Garbage Collection On Commodore Computers
Part 1
Jim Butterfield, Associate Editor
There's a sneaky event lying in wait for you within most Commodore machines. It's called garbage collection, and it will show up, seemingly unpredictably, in any of several ways. Your program may seem to run slowly or erratically in "spurts." The program may have frequent pauses, each of which lasts several seconds. Worst of all, the program may pause for much longer periods of time—a minute, ten minutes, or even longer—and will seem to have "crashed." The user might be tempted to turn the machine off, thinking that it has failed.
The garbage collection phenomenon isn't limited to Commodore machines, of course. Much of what is said here may be applied to other computers. The specific remedies that will be given for VIC, 64, PET, and CBM can be adapted to suit the different logic of other machines. Conversely, not all Commodore machines have garbage collection problems; for example, machines identifying themselves as 4.0 won't have these delays.
An Example
Try this on your computer:
100 DIM A$(800) 110 FOR J = 1 TO 800 120 A$ (J) = CHR$ (65) 130 NEXT J 140 PRINT "X" 150 PRINT FRE(0) 160 PRINT "Y"
It will take a few moments to perform the loop in lines 110 to 130. You would expect this. But unless you know about garbage collection, you won't expect much of a delay in the last three lines; after all, they are just PRINT statements.

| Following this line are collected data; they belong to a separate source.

(* ===== verification/GuestInject.v ===== *)
(** guest/guest_cpu/guest_cpu_vmenter_event.c: events that are injected into a guest at the next VM entry,
    and the exceptions that caused a VM exit, given back to the guest; with isr_error_code_required of
    host/isr.c. *)

From S2P Require Import Prelude VmmDefs VmcsFields Vmcs VmcsSw VmcsMsrList VmcsHw GuestCpu GuestCpuSpec GuestControl GuestControlSpec.

(** * Vectors and interruption information *)

Definition IA32_EXCEPTION_VECTOR_DIVIDE_ERROR : Z := 0.
Definition IA32_EXCEPTION_VECTOR_DEBUG_BREAKPOINT : Z := 1.
Definition IA32_EXCEPTION_VECTOR_NMI : Z := 2.
Definition IA32_EXCEPTION_VECTOR_BREAKPOINT : Z := 3.
Definition IA32_EXCEPTION_VECTOR_UNDEFINED_OPCODE : Z := 6.
Definition IA32_EXCEPTION_VECTOR_DOUBLE_FAULT : Z := 8.
Definition IA32_EXCEPTION_VECTOR_INVALID_TASK_SEGMENT_SELECTOR : Z := 10.
Definition IA32_EXCEPTION_VECTOR_SEGMENT_NOT_PRESENT : Z := 11.
Definition IA32_EXCEPTION_VECTOR_STACK_SEGMENT_FAULT : Z := 12.
Definition IA32_EXCEPTION_VECTOR_GENERAL_PROTECTION_FAULT : Z := 13.
Definition IA32_EXCEPTION_VECTOR_PAGE_FAULT : Z := 14.
Definition IA32_EXCEPTION_VECTOR_ALIGNMENT_CHECK : Z := 17.
Definition IA32_EXCEPTION_VECTOR_VIRTUAL_EXCEPTION : Z := 20.

(** The types of events, the same for VM entry, VM exit and IDT vectoring. *)
Definition InterruptTypeExternalInterrupt : Z := 0.
Definition InterruptTypeNmi : Z := 2.
Definition InterruptTypeHardwareException : Z := 3.
Definition InterruptTypeSoftwareInterrupt : Z := 4.
Definition InterruptTypePrivilegedSoftwareInterrupt : Z := 5.
Definition InterruptTypeSoftwareException : Z := 6.

(** Fields of the interruption information. *)
Definition Vector (w : Z) : Z := Z.land w 255.
Definition InterruptType (w : Z) : Z := Z.land (Z.shiftr w 8) 7.
Definition ErrorCodeValid (w : Z) : bool := Z.testbit w 11.
Definition NmiUnblockingDueToIret (w : Z) : bool := Z.testbit w 12.
Definition Valid (w : Z) : bool := Z.testbit w 31.
Definition set_DeliverCode (b : bool) (w : Z) : Z := with_bit 11 b w.
Definition set_Valid (w : Z) : Z := with_bit 31 true w.
Definition clear_Reserved (w : Z) : Z := Z.ldiff w 0x7FFFF000.
(** A zeroed word with Valid, Vector, InterruptType and DeliverCode stored. *)
Definition make_info (vector type : Z) (deliver : bool) : Z :=
  set_DeliverCode deliver (Z.lor (Z.lor (Z.shiftl 1 31) (Z.land vector 255)) (Z.shiftl type 8)).

(** Bits of the guest interruptibility. *)
Definition BlockNextInstruction (w : Z) : bool := Z.testbit w 0.
Definition BlockStackSegment (w : Z) : bool := Z.testbit w 1.
Definition BlockNmi (w : Z) : bool := Z.testbit w 3.

Record VMENTER_EVENT := mk_event { interrupt_info : Z; instruction_length : Z; error_code : Z }.

Definition isr_error_code_required (vector_id : Z) : bool :=
  existsb (Z.eqb vector_id)
    [IA32_EXCEPTION_VECTOR_DOUBLE_FAULT; IA32_EXCEPTION_VECTOR_PAGE_FAULT; IA32_EXCEPTION_VECTOR_INVALID_TASK_SEGMENT_SELECTOR;
     IA32_EXCEPTION_VECTOR_SEGMENT_NOT_PRESENT; IA32_EXCEPTION_VECTOR_STACK_SEGMENT_FAULT;
     IA32_EXCEPTION_VECTOR_GENERAL_PROTECTION_FAULT; IA32_EXCEPTION_VECTOR_ALIGNMENT_CHECK].

(** * Resolution of two exceptions *)

Inductive EXCEPTION_CLASS :=
| EXCEPTION_CLASS_BENIGN | EXCEPTION_CLASS_CONTRIBUTORY | EXCEPTION_CLASS_PAGE_FAULT | EXCEPTION_CLASS_TRIPLE_FAULT.
Inductive IDT_RESOLUTION_ACTION := INJECT_2ND_EXCEPTION | INJECT_DOUBLE_FAULT | TEAR_DOWN_GUEST.

Definition idt_resolution_table (first second : EXCEPTION_CLASS) : IDT_RESOLUTION_ACTION :=
  match first, second with
  | EXCEPTION_CLASS_TRIPLE_FAULT, _ | _, EXCEPTION_CLASS_TRIPLE_FAULT => TEAR_DOWN_GUEST
  | EXCEPTION_CLASS_BENIGN, _ => INJECT_2ND_EXCEPTION
  | EXCEPTION_CLASS_CONTRIBUTORY, EXCEPTION_CLASS_CONTRIBUTORY => INJECT_DOUBLE_FAULT
  | EXCEPTION_CLASS_CONTRIBUTORY, _ => INJECT_2ND_EXCEPTION
  | EXCEPTION_CLASS_PAGE_FAULT, EXCEPTION_CLASS_BENIGN => INJECT_2ND_EXCEPTION
  | EXCEPTION_CLASS_PAGE_FAULT, _ => INJECT_DOUBLE_FAULT
  end.

Definition vector_to_exception_class (vector_id : Z) : EXCEPTION_CLASS :=
  if vector_id =? IA32_EXCEPTION_VECTOR_PAGE_FAULT then EXCEPTION_CLASS_PAGE_FAULT
  else if existsb (Z.eqb vector_id)
    [IA32_EXCEPTION_VECTOR_DIVIDE_ERROR; IA32_EXCEPTION_VECTOR_INVALID_TASK_SEGMENT_SELECTOR;
     IA32_EXCEPTION_VECTOR_SEGMENT_NOT_PRESENT; IA32_EXCEPTION_VECTOR_STACK_SEGMENT_FAULT;
     IA32_EXCEPTION_VECTOR_GENERAL_PROTECTION_FAULT] then EXCEPTION_CLASS_CONTRIBUTORY
  else if vector_id =? IA32_EXCEPTION_VECTOR_DOUBLE_FAULT then EXCEPTION_CLASS_TRIPLE_FAULT
  else EXCEPTION_CLASS_BENIGN.

(** * Injection *)

(** The NMI window of the VMCS (vmcs_actual.c). *)
Class NmiWindow (O : Type) := { vmcs_write_nmi_window_bit : O -> bool -> outcome O }.

Section Inject.
Context {O : Type} `{VmcsOps O} `{NmiWindow O} (t : list VMCS_ENCODING).
Abbreviation gcpu := (GUEST_CPU O).
(** The guest CPU and num_blocked_nmi_injections_to_guest of its processor (ipc.c). *)
Abbreviation state := (gcpu * Z)%type.
Implicit Types s : state.
(** The control register functions. *)
Context (fx : VMCS_HW_FIXED).

Definition on_gcpu (f : gcpu -> outcome gcpu) s : outcome state := g ← f s.1; Ok (g, s.2).
Definition rd_field (field : Z) s : outcome (Z * state) := r ← read_vmcs t s.1 VMCS_MERGED field; Ok (r.1, (r.2, s.2)).
Definition wr_field (field value : Z) s : outcome state := on_gcpu (fun g => write_vmcs t g VMCS_MERGED field value) s.

Definition gcpu_set_pending_nmi (value : bool) s : outcome state :=
  o ← vmcs_write_nmi_window_bit (vmcs s.1) value; Ok (set_vmcs o s.1, s.2).

Definition ipc_mni_injection_failed s : state := (s.1, u64 (s.2 + 1)).

(** Whether the interruptibility of the guest lets an event in. *)
Definition allowed_now (interruptibility info : Z) : bool :=
  let type := InterruptType info in
  if type =? InterruptTypeExternalInterrupt then negb (BlockNextInstruction interruptibility || BlockStackSegment interruptibility)
  else if type =? InterruptTypeNmi then negb (BlockNmi interruptibility || BlockStackSegment interruptibility)
  else if (InterruptTypeHardwareException <=? type) && (type <=? InterruptTypeSoftwareException) then
    negb (BlockStackSegment interruptibility &&
          ((Vector info =? IA32_EXCEPTION_VECTOR_BREAKPOINT) || (Vector info =? IA32_EXCEPTION_VECTOR_DEBUG_BREAKPOINT)))
  else true.

Definition injection_allowed (info : Z) s : outcome (bool * state) :=
  r ← rd_field VMCS_EXIT_INFO_IDT_VECTORING s; let '(idt, s) := r in
  if Valid (u32 idt) then Ok (false, s)
  else r ← rd_field VMCS_GUEST_INTERRUPTIBILITY s; let '(i, s) := r in Ok (allowed_now (u32 i) info, s).

(** The part that depends on the type: the state and DeliverCode. *)
Definition inject_details (e : VMENTER_EVENT) s : outcome (bool * state) :=
  let type := InterruptType (interrupt_info e) in
  if (type =? InterruptTypeSoftwareInterrupt) || (type =? InterruptTypePrivilegedSoftwareInterrupt) ||
     (type =? InterruptTypeSoftwareException)
  then s ← wr_field VMCS_ENTER_INSTRUCTION_LENGTH (instruction_length e) s; Ok (false, s)
  else if (type =? InterruptTypeHardwareException) && isr_error_code_required (Vector (interrupt_info e))
  then s ← wr_field VMCS_ENTER_EXCEPTION_ERROR_CODE (error_code e) s; Ok (true, s)
  else Ok (false, s).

Try it. If there's a delay between printing X and Y, that's a garbage collection pause.
To illustrate the odd nature of garbage collection, try this: Change line 120 to read A$(J) = "A"—this is the same thing, of course, since CHR$(65) is the letter A. But this time the delay disappears when you run the program.
Why It Happens
When a program assigns a value to a string variable, it may do so in either of two ways. If the string exists completely within the program, it will be used "where it lies"; there's no need to make a copy. For example, a program statement such as 500 X$ = "HELLO" will use the string HELLO right out of the program where it lies. Similarly, the statements: 800 DATA COFFEE and 900 READ R$ will cause the string COFFEE to be used from within the DATA statement; it won't be moved to any other place in memory. There doesn't seem to be a name for this kind of string: I'll use the term static string to refer to a string used directly from its place within a program.
On the other hand, some strings can't be used this way. If I create a string with an INPUT statement or by using a string manipulation command such as STR$() or CHR$(), the computer must find a place to put this newly formed string. This kind of string must be packed away into a string storage area. I'll use the term dynamic string to refer to strings of this type.
Now, let's suppose that a running program creates a dynamic string with the statement INPUT A$. The user types in the string—say, EBENEEZER—which will be packed into the string storage area. Later, the program loops and asks for more input with INPUT A$, and the user now types in MARY. MARY, too, gets packed into the string storage area; but even though Ebeneezer is no longer needed (he's been replaced by Mary), the old string is not erased. Instead it lies dead in memory—as garbage.
Let's talk for a moment about the string storage area. It's located near the top of available BASIC memory: above the program, above the variables, and above the arrays. Dynamic strings are placed at the top of this area. As more and more strings are created, they work their way downward. Often, many discarded strings will be left behind—Ebeneezer and his friends—yet no attempt is made to reclaim the wasted space.
This type of thing continues until the dynamic strings bump into the top of BASIC, variables, and arrays. At that time, the waste space must be cleaned up; hence, "garbage collection."
Bad Timing
Garbage collection can take up a lot of time; more about this in a moment. Worse, it's hard to predict when it will strike. It's difficult to code in a JUST A MOMENT message when you don't know when that moment will arrive.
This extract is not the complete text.